10 replies on “S.C. Governor demands personnel and procedure changes in tourism fracas”

  1. Whoever conceived that ad deserves to be fired – to claim that SC is “gay friendly” is fraud and does no favors to European gay tourist who have choices of destinations like Provincetown instead.

    THe leadership of SC Pride deserves to be fired too – instead of campaigning for equal rights they are raising money for fraudulent ads and seem to think that hosting RuPaul Concerts is the way to fight discrimination.

    If that’s the best leadership SC GLBTs have, they really should consider moving

  2. Sorry guy but I love my state and I support SC Pride.

    What they are doing is what needs to be done to bring attention to the South Carolina lgbt community.

  3. I too live in South Carolina – by choice.

    First off the copy and design of the original ad sucks and is not true.

    Secondly the slogan “South Carolina will be So Gay” really, honestly and truly sucks. WTF does that mean?

    Third: It’s time to start outing, and revealing the many past indiscretions, of the State’s politicians.

  4. I love all the people that complain about the gay organizations in South Carolina that live in the state. I mean WTF….get involved please, if you can do better?! Most are volunteer, nobody is in your way.

    I am so tired of people that criticize publicly but are on the SIDELINES!!!

    SC Pride you are amazing!!!! Keep up the good work!!!!!

  5. And to Patrick,

    Where have you been???? Columbia, SC has become one of the most supportive cities in the South. Passing the HRO and giving $10,000 to Pride this year and another $15,000 to the Center for education programs. These people work hard and don’t get payed for it!!!! So give them a little credit, I think they know what they are doing. They are doing an AMAZING job!!!!!!! Thank you to everyone involved with SC Pride!!!!!!!!

  6. While I too think the ad itself is kind of odd, and a little dumb, I generally think that of most states and countries attempts to advertise themselves. They almost always have a kind schlocky feel to them.

    That said, I don’t think its an inaccurate ad, and especially considering the need for South Carolina to attract more tourist dollars, its a necessary one. Like I said in another post, Columbia is quickly becoming a tolerant city, with great overtures from city politicians and the community in general. I think its ridiculous for people to only reward or go places that are “obviously” gay friendly, and leaving cities in the dust that have a mixed track record. Without gay tourism and spending in Columbia, we will never get to the point of other cities, especially if others keep insisting on punishing the South, and consequently the communities that live here, by refusing to spend money in the state.

    The one thing we learned here is that the gay-friendly businesses must do more to advertise themselves as a package to potential gay tourists, and must not be reliant upon state or city tourist boards.

  7. @SouthCarolina,
    I was involved in the battle against Amendment 1. My partner, his family and our friends all joined us on that line. I almost volunteered myself out of work. The one thing I have learned about volunteer organizations is that they will use your time but after they dole out $$$ to consultants, volunteers are left in the dust.

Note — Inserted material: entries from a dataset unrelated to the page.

(** A column with a missing value puts one of its markers into its set
    of distinct values. *)
Lemma values_set_marker column :
  hasnans column = true ->
  exists i, In (NA i) column /\ In (NA i) (py_set (unique_values column)).
Proof.
  intros H. apply existsb_exists in H. destruct H as (v & Hv & Hnull).
  destruct (unique_values_complete column v Hv) as (y & Hy & Hyv).
  assert (Hynull : isnull y = true) by (rewrite (pd_eqb_isnull _ _ Hyv); exact Hnull).
  destruct y as [i| | | |]; try discriminate.
  destruct (py_set_complete _ _ Hy) as (z & Hz & Hzy).
  destruct z as [k| | | |]; try discriminate.
  simpl in Hzy. apply Nat.eqb_eq in Hzy. subst k.
  exists i. split; [apply unique_values_incl; exact Hy|exact Hz].
Qed.

Lemma marker_not_contained (b : series) i :
  (forall j, In (NA j) b -> i <> j) ->
  set_contains (py_set (unique_values b)) (NA i) = false.
Proof.
  intros Hd. unfold set_contains.
  destruct (existsb (py_eqb (NA i)) (py_set (unique_values b))) eqn:H;
    [|reflexivity].
  apply existsb_exists in H. destruct H as (w & Hw & Hiw).
  apply py_eqb_marker in Hiw. subst w.
  apply py_set_incl, unique_values_incl in Hw.
  exfalso. exact (Hd i Hw eq_refl).
Qed.

Lemma set_difference_marker a b i :
  In (NA i) (py_set (unique_values a)) ->
  (forall j, In (NA j) b -> i <> j) ->
  1 <= len (set_difference (py_set (unique_values a)) (py_set (unique_values b))).
Proof.
  intros Hin Hd.
  assert (H : In (NA i) (set_difference (py_set (unique_values a))
                                        (py_set (unique_values b)))).
  { apply filter_In. split; [exact Hin|].
    rewrite (marker_not_contained b i Hd). reflexivity. }
  unfold len.
  destruct (set_difference (py_set (unique_values a)) (py_set (unique_values b)));
    [destruct H|simpl length; lia].
Qed.

(** When no missing marker of one column is a marker of the other, as
    with [float64] columns, the corrected counts are not negative. *)
Lemma drift_counts_nonneg_fresh current_column reference_column :
  markers_disjoint current_column reference_column ->
  let current_values_set := py_set (unique_values current_column) in
  let reference_values_set := py_set (unique_values reference_column) in
  let correction :=
    if hasnans current_column && hasnans reference_column then 1 else 0 in
  0 <= len (set_difference current_values_set reference_values_set) - correction /\
  0 <= len (set_difference reference_values_set current_values_set) - correction.
Proof.
  intros Hd. cbv zeta.
  destruct (hasnans current_column) eqn:Hc;
    destruct (hasnans reference_column) eqn:Hr; cbn [andb];
    try (unfold len; split; lia).
  destruct (values_set_marker _ Hc) as (i & Hi & Hiset).
  destruct (values_set_marker _ Hr) as (j & Hj & Hjset).
  pose proof (set_difference_marker current_column reference_column i Hiset
                (fun j' Hj' => Hd i j' Hi Hj')).
  pose proof (set_difference_marker reference_column current_column j Hjset
                (fun i' Hi' Heq => Hd i' j Hi' Hj (eq_sym Heq))).
  lia.
Qed.

(** Example B with two distinct markers. *)
Lemma drift_example_fresh_markers (py_str : scalar -> string) :
  drift_counts
    (calculate py_str
       (frame "f" [Str "a"; Str "b"; NA 0])
       (Some (frame "f" [Str "a"; Str "c"; NA 1]))
       (one_categorical "f") None) "f" = Some (Some 1, Some 1).
Proof. vm_compute. reflexivity. Qed.

Lemma set_difference_nil (a b : series) :
  forallb (set_contains b) a = true -> set_difference a b = [].
Proof.
  unfold set_difference. induction a as [|x a IH]; simpl; [reflexivity|].
  intros H. apply andb_true_iff in H. destruct H as [Hx Ha].
  rewrite Hx. simpl. apply IH. exact Ha.
Qed.

(** With no marker in common, two sets that contain each other give the
    counts 0 and 0. *)
Lemma drift_counts_zero_fresh current_column reference_column :
  markers_disjoint current_column reference_column ->
  let current_values_set := py_set (unique_values current_column) in
  let reference_values_set := py_set (unique_values reference_column) in
  let correction :=
    if hasnans current_column && hasnans reference_column then 1 else 0 in
  forallb (set_contains reference_values_set) current_values_set = true ->
  forallb (set_contains current_values_set) reference_values_set = true ->
  len (set_difference current_values_set reference_values_set) - correction = 0 /\
  len (set_difference reference_values_set current_values_set) - correction = 0.
Proof.
  intros Hd. cbv zeta. intros Hcr Hrc.
  rewrite (set_difference_nil _ _ Hcr), (set_difference_nil _ _ Hrc).
  destruct (hasnans current_column) eqn:Hc; [|split; reflexivity].
  destruct (hasnans reference_column) eqn:Hr; [|split; reflexivity].
  exfalso.
  destruct (values_set_marker _ Hc) as (i & Hi & Hiset).
  rewrite forallb_forall in Hcr. specialize (Hcr _ Hiset).
  rewrite (marker_not_contained reference_column i) in Hcr; [discriminate|].
  intros j Hj. exact (Hd i j Hi Hj).
Qed.

Lemma drift_loop_spec reference_data current_data items :
  forall stats stats',
    NoDup (items.*1) ->
    drift_loop reference_data current_data items stats = Ok stats' ->
    (forall name r, (name, r) ∈ items ->
       exists r', drift_feature reference_data current_data name r = Ok r' /\
                  stats' !! name = Some r') /\
    (forall name, name ∉ items.*1 -> stats' !! name = stats !! name).
Proof.
  induction items as [|[name0 r0] items IH]; intros stats stats' Hnd Hloop.
  - simpl in Hloop. injection Hloop as <-. split; [|reflexivity].
    intros name r H. inversion H.
  - simpl in Hloop. rewrite fmap_cons in Hnd. apply NoDup_cons in Hnd.
    destruct Hnd as [Hnotin Hnd].
    destruct (drift_feature reference_data current_data name0 r0) as [r0'|e]
      eqn:Hfeat; [|discriminate].
    cbn [bind] in Hloop.
    destruct (IH _ _ Hnd Hloop) as [Hin Hout].
    split.
    + intros name r H. apply elem_of_cons in H. destruct H as [[= -> ->]|H].
      * exists r0'. split; [exact Hfeat|].
        rewrite (Hout name0 Hnotin). apply lookup_insert_eq.
      * apply Hin. exact H.
    + intros name H. rewrite fmap_cons in H. apply not_elem_of_cons in H.
      destruct H as [Hne H]. rewrite (Hout name H).
      apply lookup_insert_ne. simpl in Hne. intros ->. apply Hne. reflexivity.
Qed.

(** What [calculate] leaves in the categorical bucket of the reference:
    every record the profiler has put there, with the two counts of
    [drift_feature] assigned. *)
Lemma calculate_annotates py_str reference_data current_data columns task
    res reference_stats cat :
  calculate py_str reference_data (Some current_data) columns task = Ok res ->
  calculate_stats py_str reference_data columns task = Ok reference_stats ->
  cat_features_stats reference_stats = Some cat ->
  exists cat',
    cat_features_stats (reference_features_stats res) = Some cat' /\
    forall name r, cat !! name = Some r ->
      exists r', drift_feature reference_data current_data name r = Ok r' /\
                 cat' !! name = Some r'.
Proof.
  intros Hcalc Href Hcat. unfold calculate in Hcalc.
  rewrite Href in Hcalc. cbn [bind] in Hcalc.
  destruct (calculate_stats py_str current_data columns task) as [cur|e];
    [|discriminate].
  cbn [bind] in Hcalc. rewrite Hcat in Hcalc.
  destruct (drift_loop reference_data current_data (map_to_list cat) cat)
    as [cat'|e] eqn:Hloop; [|discriminate].
  cbn [bind] in Hcalc. injection Hcalc as <-.
  exists cat'. split; [reflexivity|].
  intros name r Hr.
  destruct (drift_loop_spec _ _ _ _ _ (NoDup_fst_map_to_list cat) Hloop)
    as [Hin _].
  apply Hin. apply elem_of_map_to_list. exact Hr.
Qed.

(** ** Instances *)


Lemma get_all_features_last_bucket_witness :
  get_all_features
    {| num_features_stats := Some {[ "y" := new_stats "num" ]};
       cat_features_stats := Some {[ "y" := new_stats "cat" ]};
       datetime_features_stats := Some {[ "y" := new_stats "datetime" ]};
       target_stats := Some {[ "y" := new_stats "cat" ]} |} !! "y"
    = Some (new_stats "num") /\
  getitem
    {| num_features_stats := Some {[ "y" := new_stats "num" ]};
       cat_features_stats := Some {[ "y" := new_stats "cat" ]};
       datetime_features_stats := Some {[ "y" := new_stats "datetime" ]};
       target_stats := Some {[ "y" := new_stats "cat" ]} |} "y"
    = Ok (new_stats "cat").
Proof.
  apply (proj1 (proj2 (get_all_features_last_bucket _ "y"))
           (new_stats "cat") (new_stats "datetime") (new_stats "cat")
           (new_stats "num"));
    apply lookup_singleton_eq.
Defined.

(** * Further properties *)

(** ** The calculator on any column *)

Lemma get_features_stats_ok py_str (feature : series) ft :
  exists r,
    get_features_stats py_str feature ft = Ok r /\
    feature_type r = ft /\
    new_in_current_values_count r = None /\
    unused_in_current_values_count r = None.
Proof.
  destruct (series_nil_dec feature) as [->|Hne].
  - exists (new_stats ft). repeat split.
  - rewrite (get_features_stats_profile py_str feature ft Hne).
    exists (profile_of py_str feature ft). repeat split.
Qed.





























Lemma get_all_features_nested (self : DataProfileStats) (item : string) :
  get_all_features self !! item =
    match bucket_lookup (num_features_stats self) item with
    | Some r => Some r
    | None =>
    match bucket_lookup (cat_features_stats self) item with
    | Some r => Some r
    | None =>
    match bucket_lookup (datetime_features_stats self) item with
    | Some r => Some r
    | None => bucket_lookup (target_stats self) item
    end end end.
Proof.
  unfold get_all_features. rewrite fold_update_lookup.
  unfold buckets. simpl. rewrite lookup_empty.
  destruct (bucket_lookup (num_features_stats self) item),
           (bucket_lookup (cat_features_stats self) item),
           (bucket_lookup (datetime_features_stats self) item),
           (bucket_lookup (target_stats self) item); reflexivity.
Qed.

(** X8: [__getitem__] succeeds exactly on the keys of
    [get_all_features], and raises [KeyError] exactly on the others. *)
Theorem getitem_succeeds_on_flattened_keys (self : DataProfileStats)
    (item : string) :
  (is_Some (get_all_features self !! item) <->
   exists r, getitem self item = Ok r) /\
  (get_all_features self !! item = None <->
   getitem self item = Raise (KeyError item)).
Proof.
  rewrite get_all_features_nested, getitem_nested.
  destruct (bucket_lookup (num_features_stats self) item),
           (bucket_lookup (cat_features_stats self) item),
           (bucket_lookup (datetime_features_stats self) item),
           (bucket_lookup (target_stats self) item);
    (split; split;
     [ intros _; eexists; reflexivity
     | intros _; eexists; reflexivity
     | discriminate
     | discriminate ]) ||
    (split; split;
     [ intros [? ?]; discriminate
     | intros [? ?]; discriminate
     | reflexivity
     | reflexivity ]).
Qed.

(** ** The profiler *)

Lemma first_absent (dataset : gmap string series) (names : list string) :
  Forall (present dataset) names \/
  exists pre n post,
    names = pre ++ n :: post /\ Forall (present dataset) pre /\
    dataset !! n = None.
Proof.
  induction names as [|n names IH].
  - left. constructor.
  - destruct (dataset !! n) as [col|] eqn:Hn.
    + destruct IH as [IH|(pre & m & post & -> & Hpre & Hm)].
      * left. constructor; [exists col; exact Hn|exact IH].
      * right. exists (n :: pre), m, post. split; [reflexivity|].
        split; [constructor; [exists col; exact Hn|exact Hpre]|exact Hm].
    + right. exists [], n, names. split; [reflexivity|].
      split; [constructor|exact Hn].
Qed.

Lemma features_stats_raise py_str dataset ft pre n post :
  Forall (present dataset) pre -> dataset !! n = None ->
  forall acc,
    features_stats py_str dataset ft (pre ++ n :: post) acc = Raise (KeyError n).
Proof.
  intros Hpre Hn. induction Hpre as [|k pre [col Hk] _ IH]; intros acc; simpl.
  - unfold df_getitem. rewrite Hn. reflexivity.
  - unfold df_getitem. rewrite Hk. cbn [bind].
    destruct (get_features_stats_ok py_str col ft) as (r & -> & _).
    cbn [bind]. apply IH.
Qed.

Lemma features_stats_lookup py_str dataset ft names :
  Forall (present dataset) names ->
  forall acc, exists m,
    features_stats py_str dataset ft names acc = Ok m /\
    forall k r,
      m !! k = Some r <->
      (In k names /\
       exists column, dataset !! k = Some column /\
                      get_features_stats py_str column ft = Ok r) \/
      (~ In k names /\ acc !! k = Some r).
Proof.
  induction 1 as [|n names [col Hn] _ IH]; intros acc.
  - exists acc. split; [reflexivity|]. intros k r. simpl. tauto.
  - simpl. unfold df_getitem. rewrite Hn. cbn [bind].
    destruct (get_features_stats_ok py_str col ft) as (st & Hst & _).
    rewrite Hst. cbn [bind].
    destruct (IH (<[n := st]> acc)) as (m & Hm & Hlook).
    exists m. split; [exact Hm|]. intros k r. rewrite Hlook. clear Hlook.
    destruct (decide (n = k)) as [->|Hne].
    + rewrite lookup_insert_eq. split.
      * intros [[Hin Hcol]|[Hnot [= <-]]].
        -- left. split; [right; exact Hin|exact Hcol].
        -- left. split; [left; reflexivity|]. exists col. auto.
      * intros [[_ (col' & Hcol' & Hr)]|[Hnot _]].
        -- destruct (in_dec String.string_dec k names) as [Hin|Hnot].
           ++ left. split; [exact Hin|]. exists col'. auto.
           ++ right. split; [exact Hnot|].
              rewrite Hn in Hcol'. injection Hcol' as <-.
              rewrite Hst in Hr. injection Hr as <-. reflexivity.
        -- exfalso. apply Hnot. left. reflexivity.
    + rewrite lookup_insert_ne by exact Hne. split.
      * intros [[Hin Hcol]|[Hnot Hacc]].
        -- left. split; [right; exact Hin|exact Hcol].
        -- right. split; [|exact Hacc]. intros [Heq|Hin]; [congruence|auto].
      * intros [[[Heq|Hin] Hcol]|[Hnot Hacc]].
        -- congruence.
        -- left. auto.
        -- right. split; [|exact Hacc]. intros Hin. apply Hnot. right. exact Hin.
Qed.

  8. Uncle Zoloft… I think it is great you volunteered you time and your efforts to help against Amendment 1. Did you know that the amount of money all gay groups have COMBINED greatly pales in comparison to the billions spent by radical right groups? Money is tight. We’re the minority. Work is hard, as it should be. Nobody is ever given their rights; they have to fight for it.

  9. @atswim2boy: I know quite well about the money situation. I was totally offended that our state LGBT organizations received little to no national funds to help defeat the Amendment. Why? Because “it would be a waste of their resource.” So, no more donations to HRC, Lambda Legal, or other national groups who refused to lend a hand. My partner and I raised $10k from family and friends around the country to fight the amendment ~ and all I got was some lousy t-shirt.

    Bitter? You bet your a$$. Not by the passing of the amendment but by bringing in out of stater’s to run the campaign.